The problem for social psychology is that most test-statistics that are published are below this criterion. Figure 1 (from Schimmack, 2020) shows the distribution of published test-statistics in a representative sample of studies from social psychology collected by Motyl and colleagues.
The graph shows clear evidence of QRPs because journals hardly ever report a non-significant result, despite low power (Expected discovery rate 19%) to produce significant results, which has been the case since the beginning of experimental social psychology (Cohen, 1962; Sterling, 1959). Moreover, we see that most published test-statistics are between 2 and 4 sigma. The results from OSC-RPP and ML5 suggest that most of these results are difficult to replicate even with larger samples. Moreover, these results suggest that the replicability estimates provided by z-curve (43%) are overly optimistic because the model does not account for fraud and other extremely questionable practices that can produce significant results without actual effects.

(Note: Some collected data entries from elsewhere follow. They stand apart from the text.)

(** The discovery fails, with the one message it has, exactly when the three
    strategies find no link. *)
Lemma extractChapters_fails_iff (dom : Dom.document) (base : string)
  (siteRules : Parser.rules) :
  Parser.extractChapters dom base siteRules
  = inl "No chapters found on the page"
  <-> Parser.siteLinks dom siteRules = []
      /\ Parser.defaultLinks dom = []
      /\ Parser.aggressiveLinks dom = [].
Proof.
  unfold Parser.extractChapters, Parser.allChapterLinks.
  destruct (Parser.siteLinks dom siteRules) as [|l1 r1].
  - destruct (Parser.defaultLinks dom) as [|l2 r2].
    + destruct (Parser.aggressiveLinks dom) as [|l3 r3].
      * tauto.
      * split; [discriminate|]. intros (_ & _ & E). discriminate E.
    + split; [discriminate|]. intros (_ & E & _). discriminate E.
  - split; [discriminate|]. intros (E & _). discriminate E.
Qed.

End Discovery.

(** ** The order of the chapters *)

Lemma compareChapters_antisym (a b : State.chapter) :
  Parser.compareChapters b a = (- Parser.compareChapters a b)%Z.
Proof.
  unfold Parser.compareChapters.
  destruct (Js.matchDigits (State.title a)),
    (Js.matchDigits (State.title b)); lia.
Qed.

Lemma compare_numbered (a b : State.chapter) (x y : Z) :
  chapterNumber a = Some x -> chapterNumber b = Some y ->
  Parser.compareChapters a b = (x - y)%Z.
Proof.
  unfold chapterNumber, Parser.compareChapters.
  destruct (Js.matchDigits (State.title a)); [|discriminate].
  destruct (Js.matchDigits (State.title b)); [|discriminate].
  now intros [= <-] [= <-].
Qed.

Lemma compare_unnumbered (a b : State.chapter) :
  unnumbered a = true ->
  Parser.compareChapters a b
  = (Z.of_nat (State.index a) - Z.of_nat (State.index b))%Z.
Proof.
  unfold unnumbered, chapterNumber, Parser.compareChapters.
  destruct (Js.matchDigits (State.title a)); [discriminate|]. reflexivity.
Qed.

In conclusion, experimental social psychology is the poster-child of pseudo-science, where researchers ape real sciences to sell incredible stories with false evidence. Social psychologists have shied away from this reality, just like Trump is trying to hold on to his lie that he won the 2020 election. It is time to through out this junk science and to usher in a new era of credible, honest, and responsible social psychology that addresses real world problems with real scientific evidence, and to hold charlatans accountable for their actions and denial. It is problematic that textbooks still paddle research and theories that rest on incredible evidence that was obtained with questionable research practices.